Костина Мария Борисовна

Кандидат химических наук

Старший научный сотрудник (Лаборатория мембранных и биоэнергетических систем)

Тел.: +7 (495) 3306574

Избранные публикации

  1. Pestov N.B., Dmitriev R.I., Kostina M.B., Korneenko T.V., Shakhparonov M.I., Modyanov N.N. (2012). Structural evolution and tissue-specific expression of tetrapod-specific second isoform of secretory pathway Ca2+-ATPase. Biochem. Biophys. Res. Commun. 417 (4), 1298–303 [+]

    Secretory pathway Ca-ATPases are less characterized mammalian calcium pumps than plasma membrane Ca-ATPases and sarco-endoplasmic reticulum Ca-ATPases. Here we report analysis of molecular evolution, alternative splicing, tissue-specific expression and subcellular localization of the second isoform of the secretory pathway Ca-ATPase (SPCA2), the product of the ATP2C2 gene. The primary structure of SPCA2 from rat duodenum deduced from full-length transcript contains 944 amino acid residues, and exhibits 65% sequence identity with known SPCA1. The rat SPCA2 sequence is also highly homologous to putative human protein KIAA0703, however, the latter seems to have an aberrant N-terminus originating from intron 2. The tissue-specificity of SPCA2 expression is different from ubiquitous SPCA1. Rat SPCA2 transcripts were detected predominantly in gastrointestinal tract, lung, trachea, lactating mammary gland, skin and preputial gland. In the newborn pig, the expression profile is very similar with one remarkable exception: porcine bulbourethral gland gave the strongest signal. Upon overexpression in cultured cells, SPCA2 shows an intracellular distribution with remarkable enrichment in Golgi. However, in vivo SPCA2 may be localized in compartments that differ among various tissues: it is intracellular in epidermis, but enriched in plasma membranes of the intestinal epithelium. Analysis of SPCA2 sequences from various vertebrate species argue that ATP2C2 gene radiated from ATP2C1 (encoding SPCA1) during adaptation of tetrapod ancestors to terrestrial habitats.

  2. Kopantzev E.P., Monastyrskaya G.S., Vinogradova T.V., Zinovyeva M.V., Kostina M.B., Filyukova O.B., Tonevitsky A.G., Sukhikh G.T., Sverdlov E.D. (2008). Differences in gene expression levels between early and later stages of human lung development are opposite to those between normal lung tissue and non-small lung cell carcinoma. Lung Cancer 62 (1), 23–34 [+]

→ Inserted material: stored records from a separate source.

(* ===== verification/PsBoot.v ===== *)
(** * Protected storage: start-up

    [ps_object_table_init] selects the table that was saved last and mounts
    the volume it describes; [ps_object_table_create] makes an empty one. *)

From S2P Require Import Prelude Bytes PsTypes PsCrypto PsTable PsObject PsLaws PsRules PsStore PsVolume PsOps.
From stdpp Require Import base list numbers gmap.
From Stdlib Require Import ZArith Lia.

Open Scope Z_scope.
Open Scope tfm_scope.

(** ** Any bytes parse to a table *)

Lemma s32_range x : 0 <= x < 4294967296 -> -2147483648 <= s32 x < 2147483648.
Proof. intros Hx. unfold s32. destruct (Z.ltb_spec x 2147483648); lia. Qed.

Lemma le_val_sub_range off n b : Forall is_byte b -> 0 <= off -> 0 <= n -> off + n <= zlen b ->
  0 <= le_val (sub_bytes off n b) < 256 ^ n.
Proof.
  intros Hb Ho Hn Hl. pose proof (le_val_range (sub_bytes off n b) (Forall_sub_bytes _ _ _ _ Hb)) as Hr.
  by rewrite zlen_sub_bytes in Hr by done.
Qed.

Lemma parse_crypto_wf b : zlen b = 40 -> Forall is_byte b -> crypto_wf (parse_crypto b).
Proof.
  intros Hz Hb. pose proof (le_val_sub_range 16 8 b Hb) as Hu. pose proof (le_val_sub_range 24 4 b Hb) as Hc.
  change (256 ^ 8) with 18446744073709551616 in Hu. change (256 ^ 4) with 4294967296 in Hc.
  split; cbn [parse_crypto tag c_uid c_client_id iv]; auto with bytes; try (apply zlen_sub_bytes; lia); [lia|apply s32_range; lia].
Qed.

Lemma parse_entry_wf b : zlen b = 32 -> Forall is_byte b -> entry_wf (parse_entry b).
Proof.
  intros Hz Hb. pose proof (le_val_sub_range 16 8 b Hb) as Hu. pose proof (le_val_sub_range 24 4 b Hb) as Hc.
  change (256 ^ 8) with 18446744073709551616 in Hu. change (256 ^ 4) with 4294967296 in Hc.
  split; cbn [parse_entry e_tag e_uid e_client_id e_pad]; auto with bytes; try (apply zlen_sub_bytes; lia); [lia|apply s32_range; lia].
Qed.

Lemma parse_entries_wf n b : zlen b = 32 * Z.of_nat n -> Forall is_byte b ->
  length (parse_entries n b) = n /\ Forall entry_wf (parse_entries n b).
Proof.
  revert b. induction n as [|n IH]; intros b Hz Hb; [done|]. cbn [parse_entries length].
  destruct (IH (sub_bytes 32 (zlen b - 32) b)) as [Hl Hf]; [rewrite zlen_sub_bytes; lia|auto with bytes|].
  split; [by rewrite Hl|]. constructor; [|done]. apply parse_entry_wf; [rewrite zlen_sub_bytes; lia|auto with bytes].
Qed.

Lemma parse_table_typed n b : zlen b = 48 + 32 * Z.of_nat n -> Forall is_byte b -> table_typed n (parse_table n b).
Proof.
  intros Hz Hb. destruct (parse_entries_wf n (sub_bytes 48 (zlen b - 48) b)) as [Hl Hf]; [rewrite zlen_sub_bytes; lia|auto with bytes|].
  split; cbn [parse_table t_crypto t_version t_pad obj_db]; auto with bytes.
  - apply parse_crypto_wf; [apply zlen_sub_bytes; lia|auto with bytes].
  - destruct (nth_in_or_default 40 b 0) as [Hin| ->]; [|done]. rewrite Forall_forall in Hb. apply Hb. by apply list_elem_of_In.
  - apply zlen_sub_bytes; lia.
Qed.

Section boot.
Context {P K : Type} `{PsPower P} `{PsCryptoOps K} `{!PsAead K}.
Context (TFM_SP_PS : Z) (PS_NUM_ASSETS : nat) (PS_MAX_ASSET_SIZE : Z).
Context (Hcfg : ps_config TFM_SP_PS PS_NUM_ASSETS PS_MAX_ASSET_SIZE).
Implicit Types (s : ps_st P) (p : P) (F : files) (t : ps_obj_table_t) (A : assets) (B : Prop) (ot : option ps_obj_table_t).

Abbreviation volume := (volume TFM_SP_PS PS_NUM_ASSETS PS_MAX_ASSET_SIZE).
Abbreviation bootable := (bootable TFM_SP_PS PS_NUM_ASSETS PS_MAX_ASSET_SIZE).
Abbreviation table_ok := (table_ok TFM_SP_PS PS_NUM_ASSETS).
Abbreviation obj_wf := (obj_wf PS_MAX_ASSET_SIZE).
Abbreviation typed := (table_typed (S PS_NUM_ASSETS)).

(** The variables of the partition after a reset hold a table and an object. *)
Record boot_mem s : Prop := {
  bm_table : typed (obj_table s);
  bm_obj : obj_wf (g_ps_object s);
}.

Lemma table_size t : typed t -> zlen (ser_table t) = PS_OBJ_TABLE_SIZE PS_NUM_ASSETS.
Proof. intros Ht. by rewrite (zlen_ser_table _ _ Ht). Qed.

Lemma table_size_pos : 0 < PS_OBJ_TABLE_SIZE PS_NUM_ASSETS.
Proof. unfold PS_OBJ_TABLE_SIZE. lia. Qed.

Lemma with_ref_typed t : typed t -> typed (with_ref TFM_SP_PS t).
Proof.
  intros [[] ?????]. pose proof (pc_client _ _ _ Hcfg). split; cbn [with_ref with_tcrypto t_crypto t_version t_pad obj_db]; try done.
Qed.

Lemma with_ref_id t : table_ok t -> with_ref TFM_SP_PS t = t.
Proof. intros [_ _ Hu Hc]. destruct t as [[tg u c i] ???]. cbn [t_crypto c_uid c_client_id] in Hu, Hc. by subst u c. Qed.

(** ** Reading the tables *)

Lemma wp_read_table_file Q (E : psa_status_t -> ps_st P -> Prop) s F c1 c2 c3 idx old ot :
  live (plat s) F c1 c2 c3 -> typed old -> F !! PS_TABLE_FS_ID idx = ser_table <$> ot ->
  (forall t, ot = Some t -> table_ok t) ->
  (forall t, ot = Some t -> Q t s) -> (forall e, ot = None -> E e s) ->
  wp (read_table_file PS_NUM_ASSETS idx old) Q E s.
Proof.
  intros Hl Hold HF Hok HQ HE. unfold read_table_file. apply wp_bind. pose proof table_size_pos as Hpos.
  eapply wp_get_file; [exact Hl|intros f Hf _|intros e He]; rewrite HF in *; destruct ot as [t|]; try done.
  - injection Hf as <-. pose proof (Hok t eq_refl) as [Ht _ _ _]. rewrite (table_size t Ht), Z.sub_0_r, Z.min_id.
    rewrite <- (table_size t Ht), sub_bytes_all. apply wp_ret. rewrite splice_all by (by rewrite !table_size).
    unfold PS_OBJ_TABLE_ENTRIES. rewrite parse_ser_table by done. by apply HQ.
  - exfalso. destruct He as [?|(f & Hf & He)]; [done|]. injection Hf as <-. pose proof (Hok t eq_refl) as [Ht _ _ _].
    rewrite (table_size t Ht) in He. lia.
  - by apply HE.
Qed.

(** The state of a table read from a file, or of none. *)
Definition read_state ot : ps_obj_table_state := match ot with Some _ => PS_OBJ_TABLE_VALID | None => PS_OBJ_TABLE_INVALID end.
Definition file_state ot (n1 n3 : Z) : ps_obj_table_state :=
  match ot with Some t => ps_object_table_authenticate t n1 n3 | None => PS_OBJ_TABLE_INVALID end.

    We, for the first time, directly compared gene expression profiles in human non-small cell lung carcinomas (NSCLCs) and in human fetal lung development. Previously reported correlations of gene expression profiles between lung cancer and lung development, deduced from matching data on mouse development and human cancer, have brought important information, but suffered from different timing of mouse and human gene expression during fetal development and fundamental differences in tumorigenesis in mice and humans. We used the suppression subtractive hybridization technique to subtract cDNAs prepared from human fetal lung samples at weeks 10-12 and 22-24 and obtained a cDNA library enriched in the transcripts more abundant at the later stage. cDNAs sequencing and RT-PCR analysis of RNAs from human fetal and adult lungs revealed 12 differentially transcribed genes: ADH1B, AQP1, FOLR1, SLC34A2, CAV1, INMT, TXNIP, TPM4, ICAM-1, HLA-DRA, EFNA1 and HLA-E. Most of these genes were found up-regulated in mice and rats at later stages than in human lung development. In surgical samples of NSCLC, these genes were down-regulated as compared to surrounding normal tissues and normal lungs, thus demonstrating opposite expression profiles for the genes up-regulated during fetal lung development.

  3. Martynov V.I., Kostina M.B., Feigina M.I.u., Miroshnikov A.I. (1983). Limited proteolysis studies on molecular organization of bovine rhodopsin in the photoreceptor membrane. Bioorg Khim. 9, 734–745 [+]

    С помощью ограниченного протеинолиза на диск-мембранах нативной и инвертированной ориентации впервые показано, что зрительный родопсин состоит из семи трансмембранных доменов, пронизывающих фоторецепторную мембрану. Определены участки полипептидной цепи, экспонированные в цитоплазматическое и внутридисковое пространство фоторецепторной клетки, а также участки, погруженные в фосфолипидный матрикс.